The cosmopolitanism of E. exigua remains remarkable even if it would constitute an exception. We suspect, however, that other deep sea benthic species could also display a global genetic distribution although they should not be numerous since opportunistic way of life does not promote biodiversification. The number of ubiquitous foraminiferal species could be thought, at first glance, to be somehow correlated with the total amount of available providential nutrient such as phytodetritus. Indeed, even without a strong niche partitioning by food, opportunist species sharing the global resources should slowly separate until their

populations become small and follow stochastic model where there is equilibrium between species (see section 1.1.2). At evolutionary scale, a higher amount of global resources should thus result in a higher richness of ubiquitous species. In a certain way, diversification processes in opportunist taxa, such as E. exigua, could be compared to those described by Pedros-Alio for microorganisms (see Fig. 1.2.2). As microbes, they tend to be globally dispersed and could also be separated into dominant and rare species respectively. At a certain time and locality, the dominant opportunist species would be flourishing on providential hotspots, while rare opportunist species would “wait” the environmental change, which would favor them and allow their population to increase. It is for instance possible that E. exigua was some time ago a rare species, which became once and is until now successful. As for microbes, opportunist species should not get easily extinct since they can supposedly feed on a wide range of food and should have high dispersal ability: at least few representatives of a rare species should find enough food to survive. For all these reasons, we expect relatively few deep-sea benthic foraminifera with a current global distribution but a high number of species, which could potentially become ubiquitous. The richness of those opportunist taxa should be increasing with time.

Finally, foraminifera would encompass two different kinds of deep-sea “specialists".

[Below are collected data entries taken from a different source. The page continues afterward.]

Lemma create_free_list_spec a st s :
  ss_slab st !! a = Some s → geometry s →
  ∃ st' p, create_free_list a st = Ret (0, st') ∧
    ss_slab st' = <[a := set_free_list s p]> (ss_slab st) ∧ memslabs st' = memslabs st ∧
    fchain (ss_mem st') p (blocks s).
Proof.
  intros Hs Hg. pose proof Hg as [Hbs Hnb Hal Hlow Hhigh _]. unfold create_free_list.
  erewrite bind_Ret by (by apply run_get_slab).
  change (4 - 1) with 3. rewrite Hal. change (negb (0 =? 0)) with false. cbv iota. mstep. cbv zeta.
  set (st1 := Slabs _ _ _).
  assert (u32 (buffer s + u32 (block_size (info s) * u32 (num_blocks (info s) - 1))) =
    u32 (buffer s + (num_blocks (info s) - 1) * block_size (info s))) as ->.
  { unfold u32. rewrite Zplus_mod_idemp_r, <-(Zplus_mod_idemp_r (_ * _) (buffer s)).
    rewrite Zmult_mod_idemp_r. rewrite Zplus_mod_idemp_r. f_equal. lia. }
  destruct (free_list_loop_spec (S (S (Z.to_nat (num_blocks (info s))))) a st1
    (set_free_list s NULL) (num_blocks (info s)) []) as (st'&Hrun&p&Es&Em&Hch); simpl;
    [by rewrite lookup_insert_eq|by destruct Hg|lia|lia|done|by intros ? ?%elem_of_nil|].
  simpl in *. erewrite bind_Ret by exact Hrun.
  exists st', p. split_and!; [done| |done|by rewrite app_nil_r in Hch].
  rewrite Es. by rewrite insert_insert_eq.
Qed.

Lemma create_wait_q_spec a st s q :
  ss_slab st !! a = Some s → osMessageQueueNew 1 4 = Some q →
  create_wait_q a st =
    Ret (0, Slabs (<[a := set_wait_q s (Some q)]> (ss_slab st)) (ss_mem st) (memslabs st)).
Proof.
  intros Hs Hq. unfold create_wait_q. erewrite bind_Ret by (by apply run_get_slab).
  cbv zeta. rewrite Hq. done.
Qed.

Lemma fresh_slab_ok a st s q p :
  ss_slab st !! a = Some s → free_list s = p → wait_q s = Some q → geometry s →
  fchain (ss_mem st) p (blocks s) → oq_items q = [] →
  num_used (info s) = 0 → max_used (info s) = 0 → slab_ok a st s q (blocks s) [].
Proof.
  intros ? <- ? [] ? Hq ??. split; try done.
  - by rewrite Hq, app_nil_r.
  - by rewrite Hq.
  - lia.
Qed.
Lemma entered_spec en cnt mx m : 1 ≤ m ≤ 6 → 0 ≤ entered en cnt mx m ≤ m ∧
  (entered en cnt mx m ≠ 0 → Z.testbit en (entered en cnt mx m) = true) ∧
  (entered en cnt mx m = PM_MODE_HIBERNATION → m = PM_MODE_HIBERNATION ∧ cnt < mx) ∧
  (∀ i, 1 ≤ i ≤ m → i ≤ PM_MODE_DEEP_SLEEP → Z.testbit en i = true → i ≤ entered en cnt mx m).
Proof.
  intros Hm. unfold entered, PM_MODE_HIBERNATION, PM_MODE_DEEP_SLEEP. rewrite Z.geb_leb.
  destruct ((m =? 6) && (mx <=? cnt)) eqn:Eb.
  - apply andb_true_iff in Eb as [->%Z.eqb_eq Hc%Z.leb_le]. cbv zeta. destruct (Z.testbit en 5) eqn:E5.
    + split; [lia|]. split; [done|]. split; lia.
    + destruct (next_enabled_spec en (Z.to_nat (5 - 1))) as (H1&H2&H3). split; [lia|]. split; [done|]. split; [lia|].
      intros i Hi Hi5 Hb. apply H3; [|done]. destruct (decide (i = 5)) as [->|]; [congruence|lia].
  - assert (m = 6 → cnt < mx) as Hc by (intros ->; cbn in Eb; apply Z.leb_gt in Eb; lia). cbv zeta.
    destruct (Z.testbit en m) eqn:E5.
    + split; [lia|]. split; [done|]. split; lia.
    + destruct (next_enabled_spec en (Z.to_nat (m - 1))) as (H1&H2&H3). split; [lia|]. split; [done|]. split; [lia|].
      intros i Hi Hi5 Hb. apply H3; [|done]. destruct (decide (i = m)) as [->|]; [congruence|lia].
Qed.

Definition hib_locs (l : loc) : bool := match l with hib_limit_clr | hib_limit_cnt => true | _ => false end.

Lemma reset_hib_limit_run s : wp pm_reset_hib_limit s (λ _ s', stp hib_locs [] s s' ∧
  mem s' hib_limit_cnt = (if mem s hib_limit_clr <? mem s mtime then 0 else mem s hib_limit_cnt) ∧
  mem s' hib_limit_clr = (if mem s hib_limit_clr <? mem s mtime
    then u64 (mem s mtime + pm_usec_to_mtime (PM_HIBERNATION_LIMIT_DURATION * USTIME)) else mem s hib_limit_clr)).
Proof.
  unfold pm_reset_hib_limit, HIB_CLR_DUR. wsteps. destruct (_ <? _); wsteps; (split; [|by look]); by stp.
Qed.

Definition target_locs (l : loc) : bool := match l with ttime | ttime_next => true | _ => false end.

Lemma update_target_time_run s :
  let ofs := pm_usec_to_mtime (pm_restore_time_offset (mem s wtype) (mem s pm_mode)) in
  wp pm_update_target_time s (λ _ s', stp target_locs [] s s' ∧ mem s' ttime = u64 (mem s wtime - ofs) ∧
    (mem s wtype = PM_WAKEUP_TYPE_WATCHER → mem s wtime_next ≠ 0 → mem s' ttime_next = u64 (mem s wtime_next - ofs))).
Proof.
  cbv zeta. unfold pm_update_target_time. wsteps. look. apply wp_if; intros Hb; wsteps; look.
  - split; [by stp|]. by split.
  - split; [by stp|]. split; [done|]. intros Ht Hn. exfalso.
    apply andb_false_iff in Hb as [Hb%Z.eqb_neq|Hb]; [done|]. apply negb_false_iff, Z.eqb_eq in Hb. done.
Qed.

Definition mode_locs (l : loc) : bool := is_pm_mode l || hib_locs l || target_locs l.

(** A sleep that fits: the mode is one that the application allows, and the
    target time leaves time for entering and leaving it. *)
Record fits (info : option (Z * Z * option Z)) (s s' : pm) : Prop := {
  fits_mode : 1 ≤ mem s' pm_mode ≤ 6;
  fits_enabled : Z.testbit (mem s pm_mode_enabled) (mem s' pm_mode) = true;
  fits_hib : mem s' pm_mode = PM_MODE_HIBERNATION → mem s' hib_limit_cnt < mem s hib_max_cnt;
  fits_now : mem s' mtime = clock (pass s);
  fits_wake : mem s' wtime = Z.min (first_due info (mem s MTIMECMP)) (clock (pass s) + PM_MAX_LOWPOWER_MTIME_DURATION);
  fits_target : mem s' ttime = mem s' wtime - XTALTIME * pm_restore_time_offset (mem s' wtype) (mem s' pm_mode);
  fits_slack : clock (pass s) + 6500 * XTALTIME ≤ mem s' ttime;
  fits_watcher : mem s' wtype = PM_WAKEUP_TYPE_WATCHER →
    mem s' ttime_next = next_due info (mem s MTIMECMP) - XTALTIME * pm_restore_time_offset (mem s' wtype) (mem s' pm_mode)
    ∧ mem s' ttime ≤ mem s' ttime_next;
}.

(** The restore time of a mode, in numbers. *)
Lemma restore_offset ty m : 0 ≤ pm_restore_time_offset ty m ∧
  (m ≤ 2 → pm_restore_time_offset ty m ≤ 1120) ∧ (m ≤ 5 → pm_restore_time_offset ty m ≤ 12800) ∧
  (m = 6 → pm_restore_time_offset ty m = if ty =? 0 then 60000 else 0) ∧ pm_restore_time_offset ty m ≤ 60000.
Proof.
  unfold pm_restore_time_offset, RESTORE_TIME. cbn.
  unfold PM_MODE_LIGHT_SLEEP, PM_MODE_SLEEP, PM_MODE_DEEP_SLEEP_0, PM_MODE_DEEP_SLEEP, PM_MODE_HIBERNATION, PM_WAKEUP_TYPE_FULL.
  destruct (Z.eqb_spec m 2); [lia|]. destruct (Z.eqb_spec m 3); [lia|]. destruct (Z.eqb_spec m 4), (Z.eqb_spec m 5); cbn;
    destruct (Z.eqb_spec m 6), (ty =? 0); lia.
Qed.

Definition reset_due (s : pm) : bool := mem s hib_limit_clr <? mem s mtime.

(** The target time is at least the time for entering the mode away. *)
Lemma target_slack s ofs : 0 ≤ ofs → mem s mtime + 9000 * XTALTIME ≤ mem s wtime →
  ofs ≤ 1120 ∨ ofs + 6500 < idle_usec s → mem s mtime + 6500 * XTALTIME ≤ mem s wtime - ofs * XTALTIME.
Proof.
  intros Ho Hw [Hs|Hs]; [nia|]. unfold idle_usec in Hs.
  assert (0 < XTALTIME) as HX by lia. pose proof (Z.mul_div_le (mem s wtime - mem s mtime) _ HX). nia.
Qed.

Lemma update_mode_run s : 0 ≤ mem s mtime → mem s mtime + 9000 * XTALTIME ≤ mem s wtime < 2 ^ 64 →
  100000 ≤ mem s hib_min_time → mem s wtype = PM_WAKEUP_TYPE_FULL ∨ mem s wtype = PM_WAKEUP_TYPE_WATCHER →
  (mem s wtype = PM_WAKEUP_TYPE_WATCHER → mem s wtime ≤ mem s wtime_next < 2 ^ 64) →
  wp pm_update_mode s (λ r s', stp mode_locs [] s s' ∧
    mem s' hib_limit_cnt = (if reset_due s then 0 else mem s hib_limit_cnt) ∧
    mem s' hib_limit_clr = (if reset_due s
      then u64 (mem s mtime + pm_usec_to_mtime (PM_HIBERNATION_LIMIT_DURATION * USTIME)) else mem s hib_limit_clr) ∧
    (Z.testbit (mem s pm_mode_enabled) PM_MODE_LIGHT_SLEEP = true → r = 0) ∧
    (r ≠ 0 → mem s' pm_mode = PM_MODE_ACTIVE) ∧
    (r = 0 → let m := mem s' pm_mode in let ofs := XTALTIME * pm_restore_time_offset (mem s wtype) m in
      1 ≤ m ≤ 6 ∧ Z.testbit (mem s pm_mode_enabled) m = true ∧
      (m = PM_MODE_HIBERNATION → mem s' hib_limit_cnt < mem s hib_max_cnt) ∧
      mem s' ttime = mem s wtime - ofs ∧ mem s mtime + 6500 * XTALTIME ≤ mem s' ttime ∧
      (mem s wtype = PM_WAKEUP_TYPE_WATCHER → mem s' ttime_next = mem s wtime_next - ofs))).
Proof.
  intros Hm Hw Hh Hty Hwn. unfold pm_update_mode. apply wp_bind.
  eapply wp_mono; [apply mode_sel_run; lia|]. intros r s1 (->&S1&Hsel). cbn [negb Z.eqb]. apply wp_bind.
  pose proof (stp_only _ _ _ _ S1) as O1.
  eapply wp_mono; [apply reset_hib_limit_run|]. intros [] s2 (S2&Hcnt&Hclr). pose proof (stp_only _ _ _ _ S2) as O2. rewrite (O1 hib_limit_cnt eq_refl), (O1 hib_limit_clr eq_refl), (O1 mtime eq_refl) in *.
  fold (reset_due s) in Hcnt, Hclr. apply wp_bind.
  rewrite <- (O2 pm_mode eq_refl) in Hsel.
  eapply wp_mono; [apply mode_check_run; lia|]. intros r s3 (S3&Hm3&->). pose proof (stp_only _ _ _ _ S3) as O3.
  rewrite (O2 pm_mode_enabled eq_refl), (O1 pm_mode_enabled eq_refl), (O2 hib_max_cnt eq_refl), (O1 hib_max_cnt eq_refl) in Hm3.
  destruct (entered_spec (mem s pm_mode_enabled) (mem s2 hib_limit_cnt) (mem s hib_max_cnt) (mem s2 pm_mode)) as (E1&E2&E3&E4);
    [lia|]. rewrite <- Hm3 in E1, E2, E3, E4.
  rewrite <- (O3 hib_limit_cnt eq_refl) in E3, Hcnt. rewrite <- (O3 hib_limit_clr eq_refl) in Hclr.
  assert (stp mode_locs [] s s3) as S13.
  { apply (stp_trans _ [] [] _ s2); [apply (stp_trans _ [] [] _ s1)|]; (eapply stp_weaken; [|eassumption]);
      intros l; unfold mode_locs; rewrite !orb_false_iff; tauto. }
  pose proof (stp_only _ _ _ _ S13) as O.
  destruct (Z.eqb_spec (mem s3 pm_mode) 0) as [Hz|Hz]; cbn [negb Z.eqb Pos.eqb].
  { wsteps. split; [exact S13|]. split; [done|]. split; [done|]. split; [|by split].
    intros Hb. specialize (E4 2 ltac:(lia) ltac:(done) Hb). lia. }
  apply wp_bind. eapply wp_mono; [apply update_target_time_run|]. intros [] s4 (S4&Ht&Htn). wsteps.
  pose proof (stp_only _ _ _ _ S4) as O4.
  assert (stp mode_locs [] s s4) as S14.
  { apply (stp_trans _ [] [] _ s3); [done|]. eapply stp_weaken; [|exact S4]. intros l; unfold mode_locs; rewrite !orb_false_iff; tauto. }
  rewrite (O wtype eq_refl), (O wtime eq_refl) in *. rewrite (O wtime_next eq_refl) in Htn.
  rewrite (O4 hib_limit_cnt eq_refl), (O4 hib_limit_clr eq_refl), (O4 pm_mode eq_refl).
  split; [done|]. split; [done|]. split; [done|]. split; [done|]. split; [by intros []|]. intros _. cbv zeta.
  set (m := mem s3 pm_mode) in *. set (ofs := pm_restore_time_offset (mem s wtype) m) in *.
  pose proof (restore_offset (mem s wtype) m) as (R0&R2&R5&R6&Rm). fold ofs in R0, R2, R5, R6, Rm.
  rewrite usec_mtime in Ht, Htn by lia.
  assert (mem s mtime + 6500 * XTALTIME ≤ mem s wtime - ofs * XTALTIME) as Hslack.
  { pose proof min_times as [_ HD]. apply target_slack; [done|lia|].
    destruct Hsel as [Hs|[[Hs ?]|[Hs6 Hs]]]; [left; apply R2; lia|right; assert (ofs ≤ 12800) by (apply R5; lia); lia|]. right. destruct (decide (m = 6)) as [Hm6|]; [|assert (ofs ≤ 12800) by (apply R5; lia); lia].
    rewrite (R6 Hm6). destruct Hs as [? [-> | ?]]; cbn; [lia|]. destruct (_ =? 0); lia. }
  assert (0 ≤ ofs * XTALTIME) as Hp by (clear -R0 xtal; nia). rewrite (Z.mul_comm XTALTIME ofs).
  assert (0 ≤ mem s mtime + 6500 * XTALTIME) as Hp' by (clear -Hm xtal; lia).
  assert (1 ≤ m ≤ 6) as Hr by (clear -Hsel E1 Hz; lia).
  clear Hsel R0 R2 R5 R6 Rm Hh Hty Hcnt Hclr E4. rewrite u64_id in Ht by lia.
  split; [done|]. split; [by apply E2|]. split; [by intros [_ Hm6]%E3|]. split; [done|]. split; [by rewrite Ht|].
  intros Hwt. specialize (Hwn Hwt). rewrite Htn by (done || lia). apply u64_id. lia.
Qed.

Definition decision_locs (l : loc) : bool := idle_locs l || mode_locs l.

(** The two steps of the decision. *)
Lemma decision_run info s : clock (pass s) < 2 ^ 63 → 0 ≤ mem s MTIMECMP < 2 ^ 64 → info_ok info →
  100000 ≤ mem s hib_min_time →
  ∃ r s1, pm_update_idle_time info s = Ret (r, s1) ∧ stp idle_locs [] (pass s) s1 ∧
    (r ≠ 0 ↔ first_due info (mem s MTIMECMP) < clock (pass s) + PM_DEFAULT_SLEEP_THRESHOLD * XTALTIME) ∧
    (r = 0 → ∃ r' s2, pm_update_mode s1 = Ret (r', s2) ∧ stp decision_locs [] (pass s) s2 ∧
      (Z.testbit (mem s pm_mode_enabled) PM_MODE_LIGHT_SLEEP = true → r' = 0) ∧
      (r' ≠ 0 → mem s2 pm_mode = PM_MODE_ACTIVE) ∧ (r' = 0 → fits info s s2)).
Proof.
  intros Hs Hc Hi Hh. destruct (wp_run _ _ _ (update_idle_time_run info s Hs Hc Hi)) as (r&s1&E1&S1&Hm&Hr&Hret).
  pose proof (stp_only _ _ _ _ S1) as O1.
  exists r, s1. split; [done|]. split; [done|]. split.
  { rewrite Hr. unfold over. destruct (Z.ltb_spec (first_due info (mem s MTIMECMP))
      (clock (pass s) + PM_DEFAULT_SLEEP_THRESHOLD * XTALTIME)); split; intros; try done; lia. }
  intros Hr0. destruct (Hret Hr0) as (Hw&Hn&Hty). pose proof threshold as Hthr.
  assert (clock (pass s) + 9000 * XTALTIME ≤ first_due info (mem s MTIMECMP)) as Hfd.
  { rewrite Hr0 in Hr. unfold over in Hr. destruct (Z.ltb_spec (first_due info (mem s MTIMECMP))
      (clock (pass s) + PM_DEFAULT_SLEEP_THRESHOLD * XTALTIME)); [done|nia]. }
  assert (0 ≤ clock (pass s)) as Hpos by apply u64_range. pose proof (first_due_le info s) as Hle.
  assert (clock (pass s) + 9000 * XTALTIME ≤ mem s1 wtime < 2 ^ 64) as Hwr.
  { rewrite Hw. unfold woken_at, PM_MAX_LOWPOWER_MTIME_DURATION. lia. }
  assert (mem s1 wtype = PM_WAKEUP_TYPE_WATCHER → mem s1 wtime_next = next_due info (mem s MTIMECMP) ∧
    mem s1 wtime ≤ mem s1 wtime_next < 2 ^ 64) as Hwt.
  { rewrite Hty, Hn, Hw. intros Ht. split; [done|]. apply next_due_spec; [done..|]. by destruct (_ || _). }
  destruct (wp_run _ _ _ (update_mode_run s1 ltac:(by rewrite Hm) ltac:(by rewrite Hm) ltac:(by rewrite (O1 hib_min_time eq_refl))
    ltac:(rewrite Hty; destruct (_ || _); auto) ltac:(apply Hwt))) as (r'&s2&E2&S2&_&_&Hls&Hna&Hok).
  pose proof (stp_only _ _ _ _ S2) as O2.
  exists r', s2. split; [done|]. split.
  { apply (stp_trans _ [] [] _ s1); (eapply stp_weaken; [|eassumption]); intros l; unfold decision_locs; rewrite orb_false_iff; tauto. }
  rewrite (O1 pm_mode_enabled eq_refl) in *. split; [done|]. split; [done|].
  intros Hr'. destruct (Hok Hr') as (K1&K2&K3&K4&K5&K6).
  rewrite (O1 hib_max_cnt eq_refl) in K3. rewrite Hm in K5.
  rewrite <- (O2 wtype eq_refl), <- (O2 wtime eq_refl) in K4. rewrite <- (O2 wtype eq_refl) in K6, Hwt.
  split; try done.
  - by rewrite (O2 mtime eq_refl).
  - by rewrite (O2 wtime eq_refl), Hw.
  - intros Ht. destruct (Hwt Ht) as [Hn' Hl]. rewrite K6, K4, (O2 wtime eq_refl) by done. rewrite Hn' in *. split; lia.
Qed.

The first one would comprise mostly monothalamous taxa, highly adapted to oligotrophic local environments. They would be older, diversify relatively fast thanks primarly to their wide range of tests and should consist in the main part of foraminiferal richness. The second kind would include the opportunist and generalist taxa, especially adapted to the patchiness of deep-sea food resources. Some of the dominant species may have a global dispersal, while the other rare ones wait for better times. This kind of “opportunist deep-sea specialists” would slowly diversify thanks to a trophic strategy preventing them from extinction. This foraminiferal model could possibly fit to other eukaryotes including big metazoans. Indeed, these two schematic biodiversification pathways could evoke the differences existing between other deep-sea ecosystems. For instance, pelagic organism highly adapted to oligotrophy versus hydrothermal vents fauna coping with patchy and abundant resources of short availability.